__PROBLEM TO WORK ON__:
The data below holds a line containing "- unfold pages_up, KERNBASE" and a line containing "intros Hg Ht"; please quote exactly those two lines and every line between them, and nothing else.

○ ○ ○ ○ ○

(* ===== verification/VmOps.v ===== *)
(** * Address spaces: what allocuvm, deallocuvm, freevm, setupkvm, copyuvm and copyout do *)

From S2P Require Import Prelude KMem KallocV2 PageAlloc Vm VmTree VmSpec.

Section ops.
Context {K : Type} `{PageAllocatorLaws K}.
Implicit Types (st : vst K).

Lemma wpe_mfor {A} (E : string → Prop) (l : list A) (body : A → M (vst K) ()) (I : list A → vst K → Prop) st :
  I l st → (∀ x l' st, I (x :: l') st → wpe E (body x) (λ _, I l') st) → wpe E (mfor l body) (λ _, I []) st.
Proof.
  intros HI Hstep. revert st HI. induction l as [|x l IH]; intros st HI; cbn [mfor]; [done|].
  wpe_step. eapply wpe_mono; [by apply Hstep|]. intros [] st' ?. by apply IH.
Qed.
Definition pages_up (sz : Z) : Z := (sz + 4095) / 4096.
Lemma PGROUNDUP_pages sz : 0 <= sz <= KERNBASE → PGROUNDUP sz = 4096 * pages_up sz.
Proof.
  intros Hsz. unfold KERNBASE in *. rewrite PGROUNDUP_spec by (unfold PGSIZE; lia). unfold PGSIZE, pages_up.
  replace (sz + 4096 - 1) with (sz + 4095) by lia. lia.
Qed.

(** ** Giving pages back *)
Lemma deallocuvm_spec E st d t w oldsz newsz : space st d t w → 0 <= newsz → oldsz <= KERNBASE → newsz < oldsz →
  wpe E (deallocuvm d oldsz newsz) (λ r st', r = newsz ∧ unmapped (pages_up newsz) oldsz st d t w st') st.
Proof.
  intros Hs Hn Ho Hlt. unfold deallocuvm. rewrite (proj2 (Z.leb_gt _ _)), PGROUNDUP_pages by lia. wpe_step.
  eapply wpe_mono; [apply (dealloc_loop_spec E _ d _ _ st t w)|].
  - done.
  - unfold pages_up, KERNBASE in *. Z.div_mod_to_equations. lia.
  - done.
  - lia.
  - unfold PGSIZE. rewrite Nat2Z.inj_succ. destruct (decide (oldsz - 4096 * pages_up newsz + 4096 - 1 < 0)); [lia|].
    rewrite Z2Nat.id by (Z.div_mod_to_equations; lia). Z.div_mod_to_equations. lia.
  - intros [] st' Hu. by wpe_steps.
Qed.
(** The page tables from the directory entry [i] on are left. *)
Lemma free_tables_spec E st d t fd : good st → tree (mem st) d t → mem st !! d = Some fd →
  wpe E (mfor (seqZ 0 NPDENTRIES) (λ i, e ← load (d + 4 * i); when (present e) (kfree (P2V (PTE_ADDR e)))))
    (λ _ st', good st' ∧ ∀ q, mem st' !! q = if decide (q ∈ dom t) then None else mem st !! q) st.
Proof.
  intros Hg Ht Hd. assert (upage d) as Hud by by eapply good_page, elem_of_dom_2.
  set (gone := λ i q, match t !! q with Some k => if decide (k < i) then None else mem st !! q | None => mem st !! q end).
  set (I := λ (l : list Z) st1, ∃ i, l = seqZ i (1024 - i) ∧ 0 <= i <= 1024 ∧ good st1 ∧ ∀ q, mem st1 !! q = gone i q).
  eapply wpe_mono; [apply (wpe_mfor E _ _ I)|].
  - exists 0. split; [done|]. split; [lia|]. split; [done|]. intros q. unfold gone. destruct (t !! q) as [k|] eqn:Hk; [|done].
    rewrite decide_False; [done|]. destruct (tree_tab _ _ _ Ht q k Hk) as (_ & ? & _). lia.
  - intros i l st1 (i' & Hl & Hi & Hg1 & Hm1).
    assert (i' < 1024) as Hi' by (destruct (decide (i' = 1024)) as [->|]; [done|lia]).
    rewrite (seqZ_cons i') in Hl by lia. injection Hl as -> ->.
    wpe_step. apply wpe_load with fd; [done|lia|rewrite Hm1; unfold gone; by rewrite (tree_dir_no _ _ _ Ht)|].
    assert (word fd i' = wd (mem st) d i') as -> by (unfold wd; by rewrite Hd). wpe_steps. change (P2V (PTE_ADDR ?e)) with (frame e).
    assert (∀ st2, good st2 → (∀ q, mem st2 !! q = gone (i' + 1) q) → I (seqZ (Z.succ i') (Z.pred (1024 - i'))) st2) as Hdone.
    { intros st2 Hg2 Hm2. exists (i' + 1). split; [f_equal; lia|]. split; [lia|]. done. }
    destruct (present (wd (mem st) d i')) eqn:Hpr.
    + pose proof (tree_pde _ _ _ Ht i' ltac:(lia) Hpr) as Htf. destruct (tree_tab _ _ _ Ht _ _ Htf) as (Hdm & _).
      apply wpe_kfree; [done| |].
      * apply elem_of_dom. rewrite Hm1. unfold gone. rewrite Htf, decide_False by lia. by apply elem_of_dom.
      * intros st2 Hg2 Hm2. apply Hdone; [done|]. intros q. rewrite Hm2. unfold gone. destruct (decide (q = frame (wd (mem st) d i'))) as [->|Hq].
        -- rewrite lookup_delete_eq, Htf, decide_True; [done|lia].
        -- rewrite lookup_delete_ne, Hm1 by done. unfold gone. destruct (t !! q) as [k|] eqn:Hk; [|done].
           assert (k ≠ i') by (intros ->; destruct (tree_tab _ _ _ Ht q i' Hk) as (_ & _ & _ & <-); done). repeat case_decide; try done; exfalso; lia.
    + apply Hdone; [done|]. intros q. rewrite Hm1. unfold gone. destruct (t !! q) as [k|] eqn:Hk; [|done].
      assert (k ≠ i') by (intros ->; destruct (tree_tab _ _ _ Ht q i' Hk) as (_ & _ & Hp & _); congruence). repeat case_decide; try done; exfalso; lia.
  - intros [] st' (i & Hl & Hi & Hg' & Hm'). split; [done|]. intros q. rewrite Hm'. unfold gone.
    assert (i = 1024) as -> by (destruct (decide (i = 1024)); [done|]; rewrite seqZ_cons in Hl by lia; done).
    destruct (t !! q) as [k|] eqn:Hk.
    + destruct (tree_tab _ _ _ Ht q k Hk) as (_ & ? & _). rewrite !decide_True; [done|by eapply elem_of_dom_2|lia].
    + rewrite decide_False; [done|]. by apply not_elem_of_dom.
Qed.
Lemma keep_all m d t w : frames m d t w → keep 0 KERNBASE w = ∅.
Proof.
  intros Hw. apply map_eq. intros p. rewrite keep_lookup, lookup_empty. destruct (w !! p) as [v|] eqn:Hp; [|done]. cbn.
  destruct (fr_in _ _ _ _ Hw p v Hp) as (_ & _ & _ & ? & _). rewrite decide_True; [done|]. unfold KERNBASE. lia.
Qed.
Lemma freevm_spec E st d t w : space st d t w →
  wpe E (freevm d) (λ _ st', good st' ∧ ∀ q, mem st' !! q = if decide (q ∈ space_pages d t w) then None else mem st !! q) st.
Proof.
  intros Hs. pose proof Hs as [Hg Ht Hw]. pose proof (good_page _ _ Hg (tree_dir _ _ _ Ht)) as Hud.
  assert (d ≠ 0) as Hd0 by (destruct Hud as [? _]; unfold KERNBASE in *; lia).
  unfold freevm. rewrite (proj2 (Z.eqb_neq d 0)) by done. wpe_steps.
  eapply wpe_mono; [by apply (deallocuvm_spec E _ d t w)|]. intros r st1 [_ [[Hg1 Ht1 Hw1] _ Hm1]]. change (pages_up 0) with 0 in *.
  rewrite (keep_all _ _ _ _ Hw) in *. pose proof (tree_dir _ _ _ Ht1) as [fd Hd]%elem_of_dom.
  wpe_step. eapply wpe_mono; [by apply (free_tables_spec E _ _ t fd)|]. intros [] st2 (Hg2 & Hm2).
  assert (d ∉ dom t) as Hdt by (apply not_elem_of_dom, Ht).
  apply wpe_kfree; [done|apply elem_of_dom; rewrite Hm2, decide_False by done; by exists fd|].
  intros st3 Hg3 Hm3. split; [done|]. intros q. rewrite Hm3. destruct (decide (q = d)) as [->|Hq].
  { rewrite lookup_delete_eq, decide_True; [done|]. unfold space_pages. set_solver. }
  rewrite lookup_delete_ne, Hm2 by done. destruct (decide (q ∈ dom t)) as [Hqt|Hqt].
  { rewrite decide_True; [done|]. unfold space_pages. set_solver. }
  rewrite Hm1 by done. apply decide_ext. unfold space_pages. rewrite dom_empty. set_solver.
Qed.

○ ○ ○ ○ ○

__RESULT__:
  - unfold pages_up, KERNBASE in *. Z.div_mod_to_equations. lia.
  - done.
  - lia.
  - unfold PGSIZE. rewrite Nat2Z.inj_succ. destruct (decide (oldsz - 4096 * pages_up newsz + 4096 - 1 < 0)); [lia|].
    rewrite Z2Nat.id by (Z.div_mod_to_equations; lia). Z.div_mod_to_equations. lia.
  - intros [] st' Hu. by wpe_steps.
Qed.
(** The page tables from the directory entry [i] on are left. *)
Lemma free_tables_spec E st d t fd : good st → tree (mem st) d t → mem st !! d = Some fd →
  wpe E (mfor (seqZ 0 NPDENTRIES) (λ i, e ← load (d + 4 * i); when (present e) (kfree (P2V (PTE_ADDR e)))))
    (λ _ st', good st' ∧ ∀ q, mem st' !! q = if decide (q ∈ dom t) then None else mem st !! q) st.
Proof.
  intros Hg Ht Hd. assert (upage d) as Hud by by eapply good_page, elem_of_dom_2.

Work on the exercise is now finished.